§ **Task to carry out**: Repeat, exactly and completely, the entries shown underneath.

----------------------------------------

(** The part of [api_start_order] inside [transaction.atomic()], and the
    response after it. *)
Definition start_order_commit (ctx : Ctx) (data : StartOrderData)
    (plate_number order_type : string) (db : DB) : Response * DB :=
  let resolved := start_order_customer ctx data plate_number db in
  match resolved with
  | None => (ErrorResponse 500 "Server error: No Customer matches the given query.", db)
  | Some (customer, db1) =>
      let (vehicle, db2) := create_or_get_vehicle db1 customer plate_number None None in
      let estimated_duration :=
        estimate_duration db2 order_type (so_service_selection data)
                          (so_estimated_duration data) in
      let desc := start_description plate_number (so_service_selection data) in
      match first (created_orders_of db2 (v_id vehicle)) with
      | Some existing_order =>
          (started_response 201 existing_order plate_number false, db2)
      | None =>
          let order :=
            new_order ctx db2 customer (Some (v_id vehicle)) order_type desc "medium"
                      (if truthy_int estimated_duration then estimated_duration
                       else None) in
          (started_response 201 order plate_number false, add_order db2 order)
      end
  end.

(** [body] is [None] when the request body is not JSON. *)
Definition api_start_order (ctx : Ctx) (body : option StartOrderData) (db : DB)
  : Response * DB :=
  match body with
  | None => (ErrorResponse 400 "Invalid JSON", db)
  | Some data =>
      let plate_number := upper (strip (or_empty (so_plate_number data))) in
      let order_type := default "service" (so_order_type data) in
      let use_existing := so_use_existing_customer data in
      let existing_customer_id := so_existing_customer_id data in
      if negb (truthy plate_number) then
        (ErrorResponse 400 "Vehicle plate number is required", db)
      else if negb (in_list order_type ["service"; "sales"; "inquiry"]) then
        (ErrorResponse 400 "Invalid order type", db)
      else
        let unconfirmed := negb use_existing && negb (truthy_int existing_customer_id) in
        match first (vehicles_by_plate db plate_number (user_branch ctx)) with
        | Some (existing_vehicle, existing_customer) =>
            match latest (created_orders_of db (v_id existing_vehicle)) with
            | Some existing_order =>
                if unconfirmed then
                  (started_response 200 existing_order plate_number true, db)
                else start_order_commit ctx data plate_number order_type db
            | None =>
                if unconfirmed then
                  (ExistingCustomer existing_customer existing_vehicle, db)
                else start_order_commit ctx data plate_number order_type db
            end
        | None => start_order_commit ctx data plate_number order_type db
        end
  end.

(** *** [api_check_plate] *)

(** [plate] is the ['plate_number'] entry of the JSON body, [None] when it
    is absent or null. *)
Definition api_check_plate (ctx : Ctx) (plate : option string) (db : DB) : Response :=
  let plate_number := upper (strip (or_empty plate)) in
  if negb (truthy plate_number) then PlateNotFound
  else
    match first (vehicles_by_plate db plate_number (user_branch ctx)) with
    | None => PlateNotFound
    | Some (vehicle, customer) => PlateFound customer vehicle
    end.

(** *** [started_order_detail]: the [update_order_details] and
    [complete_order] actions *)

Definition nl : string := String newline EmptyString.

(** [Order.save()]: the row with the order's key is overwritten. *)
Definition save_order (db : DB) (o : Order) : DB :=
  mkDB (customers db) (vehicles db)
       (map (fun x => if o_id x =? o_id o then o else x) (orders db))
       (service_types db) (service_addons db) (inventory_items db)
       (catalogue_raises db).

Definition with_description (o : Order) (d : option string) : Order :=
  mkOrder (o_id o) (o_order_number o) (o_customer o) (o_vehicle o) (o_branch o)
          (o_type o) (o_status o) (o_created_at o) (o_started_at o)
          (o_completed_at o) d (o_priority o) (o_estimated_duration o)
          (o_actual_duration o) (o_item_name o) (o_brand o) (o_quantity o)
          (o_overrun_reason o) (o_overrun_reported_at o) (o_overrun_reported_by o).

Definition with_estimated_duration (o : Order) (e : option Z) : Order :=
  mkOrder (o_id o) (o_order_number o) (o_customer o) (o_vehicle o) (o_branch o)
          (o_type o) (o_status o) (o_created_at o) (o_started_at o)
          (o_completed_at o) (o_description o) (o_priority o) e
          (o_actual_duration o) (o_item_name o) (o_brand o) (o_quantity o)
          (o_overrun_reason o) (o_overrun_reported_at o) (o_overrun_reported_by o).

Definition with_item (o : Order) (name brand : option string) (q : option Z) : Order :=
  mkOrder (o_id o) (o_order_number o) (o_customer o) (o_vehicle o) (o_branch o)
          (o_type o) (o_status o) (o_created_at o) (o_started_at o)
          (o_completed_at o) (o_description o) (o_priority o)
          (o_estimated_duration o) (o_actual_duration o) name brand q
          (o_overrun_reason o) (o_overrun_reported_at o) (o_overrun_reported_by o).

Definition with_completion (o : Order) (t : Z) : Order :=
  mkOrder (o_id o) (o_order_number o) (o_customer o) (o_vehicle o) (o_branch o)
          (o_type o) "completed" (o_created_at o) (o_started_at o)
          (Some t) (o_description o) (o_priority o)
          (o_estimated_duration o) (o_actual_duration o) (o_item_name o)
          (o_brand o) (o_quantity o)
          (o_overrun_reason o) (o_overrun_reported_at o) (o_overrun_reported_by o).

(** A line that [update_order_details] takes for one it wrote earlier. *)
Definition is_services_line (l : string) : bool :=
  let t := lower (strip l) in
  startswith t "services:" || startswith t "add-ons:"
  || startswith t "tire services:".

Definition services_line (type : string) (services : list string) : string :=
  let svc_text := join ", " services in
  if String.eqb type "sales" then "Tire Services: " ++ svc_text
  else "Services: " ++ svc_text.

(** The description [update_order_details] stores for a non-empty list of
    selected services. *)
Definition updated_description (type : string) (description : option string)
    (services : list string) : string :=
  let base_desc := or_empty description in
  let lines := filter (fun l => negb (is_services_line l))
                      (split_on newline base_desc) in
  let lines := (lines ++ [services_line type services])%list in
  join nl (filter (fun l => truthy (strip l)) lines).

(** The item and brand of a sales order, from [item_id] and
    [item_quantity]; a lookup that fails is logged and changes nothing. *)
Definition update_item (db : DB) (o : Order) (item_id item_quantity : option string)
  : Order :=
  if String.eqb (o_type o) "sales" && truthy (or_empty item_id) then
    match parse_int (or_empty item_id) with
    | None => o
    | Some k =>
        match find (fun i => ii_id i =? k) (inventory_items db) with
        | None => o
        | Some item =>
            let brand := match ii_brand item with
                         | Some b => b
                         | None => "Unbranded"
                         end in
            let quantity :=
              if truthy (or_empty item_quantity) then
                match parse_int (or_empty item_quantity) with
                | Some q => Some q
                | None => o_quantity o
                end
              else o_quantity o in
            with_item o (Some (ii_name item)) (Some brand) quantity
        end
    end
  else o.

----------------------------------------

§ **Finished task**:
(** The part of [api_start_order] inside [transaction.atomic()], and the
    response after it. *)
Definition start_order_commit (ctx : Ctx) (data : StartOrderData)
    (plate_number order_type : string) (db : DB) : Response * DB :=
  let resolved := start_order_customer ctx data plate_number db in
  match resolved with
  | None => (ErrorResponse 500 "Server error: No Customer matches the given query.", db)
  | Some (customer, db1) =>
      let (vehicle, db2) := create_or_get_vehicle db1 customer plate_number None None in
      let estimated_duration :=
        estimate_duration db2 order_type (so_service_selection data)
                          (so_estimated_duration data) in
      let desc := start_description plate_number (so_service_selection data) in
      match first (created_orders_of db2 (v_id vehicle)) with
      | Some existing_order =>
          (started_response 201 existing_order plate_number false, db2)
      | None =>
          let order :=
            new_order ctx db2 customer (Some (v_id vehicle)) order_type desc "medium"
                      (if truthy_int estimated_duration then estimated_duration
                       else None) in
          (started_response 201 order plate_number false, add_order db2 order)
      end
  end.

(** [body] is [None] when the request body is not JSON. *)
Definition api_start_order (ctx : Ctx) (body : option StartOrderData) (db : DB)
  : Response * DB :=
  match body with
  | None => (ErrorResponse 400 "Invalid JSON", db)
  | Some data =>
      let plate_number := upper (strip (or_empty (so_plate_number data))) in
      let order_type := default "service" (so_order_type data) in
      let use_existing := so_use_existing_customer data in
      let existing_customer_id := so_existing_customer_id data in
      if negb (truthy plate_number) then
        (ErrorResponse 400 "Vehicle plate number is required", db)
      else if negb (in_list order_type ["service"; "sales"; "inquiry"]) then
        (ErrorResponse 400 "Invalid order type", db)
      else
        let unconfirmed := negb use_existing && negb (truthy_int existing_customer_id) in
        match first (vehicles_by_plate db plate_number (user_branch ctx)) with
        | Some (existing_vehicle, existing_customer) =>
            match latest (created_orders_of db (v_id existing_vehicle)) with
            | Some existing_order =>
                if unconfirmed then
                  (started_response 200 existing_order plate_number true, db)
                else start_order_commit ctx data plate_number order_type db
            | None =>
                if unconfirmed then
                  (ExistingCustomer existing_customer existing_vehicle, db)
                else start_order_commit ctx data plate_number order_type db
            end
        | None => start_order_commit ctx data plate_number order_type db
        end
  end.

(** *** [api_check_plate] *)

(** [plate] is the ['plate_number'] entry of the JSON body, [None] when it
    is absent or null. *)
Definition api_check_plate (ctx : Ctx) (plate : option string) (db : DB) : Response :=
  let plate_number := upper (strip (or_empty plate)) in
  if negb (truthy plate_number) then PlateNotFound
  else
    match first (vehicles_by_plate db plate_number (user_branch ctx)) with
    | None => PlateNotFound
    | Some (vehicle, customer) => PlateFound customer vehicle
    end.

(** *** [started_order_detail]: the [update_order_details] and
    [complete_order] actions *)

Definition nl : string := String newline EmptyString.

(** [Order.save()]: the row with the order's key is overwritten. *)
Definition save_order (db : DB) (o : Order) : DB :=
  mkDB (customers db) (vehicles db)
       (map (fun x => if o_id x =? o_id o then o else x) (orders db))
       (service_types db) (service_addons db) (inventory_items db)
       (catalogue_raises db).

Definition with_description (o : Order) (d : option string) : Order :=
  mkOrder (o_id o) (o_order_number o) (o_customer o) (o_vehicle o) (o_branch o)
          (o_type o) (o_status o) (o_created_at o) (o_started_at o)
          (o_completed_at o) d (o_priority o) (o_estimated_duration o)
          (o_actual_duration o) (o_item_name o) (o_brand o) (o_quantity o)
          (o_overrun_reason o) (o_overrun_reported_at o) (o_overrun_reported_by o).

Definition with_estimated_duration (o : Order) (e : option Z) : Order :=
  mkOrder (o_id o) (o_order_number o) (o_customer o) (o_vehicle o) (o_branch o)
          (o_type o) (o_status o) (o_created_at o) (o_started_at o)
          (o_completed_at o) (o_description o) (o_priority o) e
          (o_actual_duration o) (o_item_name o) (o_brand o) (o_quantity o)
          (o_overrun_reason o) (o_overrun_reported_at o) (o_overrun_reported_by o).

Definition with_item (o : Order) (name brand : option string) (q : option Z) : Order :=
  mkOrder (o_id o) (o_order_number o) (o_customer o) (o_vehicle o) (o_branch o)
          (o_type o) (o_status o) (o_created_at o) (o_started_at o)
          (o_completed_at o) (o_description o) (o_priority o)
          (o_estimated_duration o) (o_actual_duration o) name brand q
          (o_overrun_reason o) (o_overrun_reported_at o) (o_overrun_reported_by o).

Definition with_completion (o : Order) (t : Z) : Order :=
  mkOrder (o_id o) (o_order_number o) (o_customer o) (o_vehicle o) (o_branch o)
          (o_type o) "completed" (o_created_at o) (o_started_at o)
          (Some t) (o_description o) (o_priority o)
          (o_estimated_duration o) (o_actual_duration o) (o_item_name o)
          (o_brand o) (o_quantity o)
          (o_overrun_reason o) (o_overrun_reported_at o) (o_overrun_reported_by o).

(** A line that [update_order_details] takes for one it wrote earlier. *)
Definition is_services_line (l : string) : bool :=
  let t := lower (strip l) in
  startswith t "services:" || startswith t "add-ons:"
  || startswith t "tire services:".

Definition services_line (type : string) (services : list string) : string :=
  let svc_text := join ", " services in
  if String.eqb type "sales" then "Tire Services: " ++ svc_text
  else "Services: " ++ svc_text.

(** The description [update_order_details] stores for a non-empty list of
    selected services. *)
Definition updated_description (type : string) (description : option string)
    (services : list string) : string :=
  let base_desc := or_empty description in
  let lines := filter (fun l => negb (is_services_line l))
                      (split_on newline base_desc) in
  let lines := (lines ++ [services_line type services])%list in
  join nl (filter (fun l => truthy (strip l)) lines).

(** The item and brand of a sales order, from [item_id] and
    [item_quantity]; a lookup that fails is logged and changes nothing. *)
Definition update_item (db : DB) (o : Order) (item_id item_quantity : option string)
  : Order :=
  if String.eqb (o_type o) "sales" && truthy (or_empty item_id) then
    match parse_int (or_empty item_id) with
    | None => o
    | Some k =>
        match find (fun i => ii_id i =? k) (inventory_items db) with
        | None => o
        | Some item =>
            let brand := match ii_brand item with
                         | Some b => b
                         | None => "Unbranded"
                         end in
            let quantity :=
              if truthy (or_empty item_quantity) then
                match parse_int (or_empty item_quantity) with
                | Some q => Some q
                | None => o_quantity o
                end
              else o_quantity o in
            with_item o (Some (ii_name item)) (Some brand) quantity
        end
    end
  else o.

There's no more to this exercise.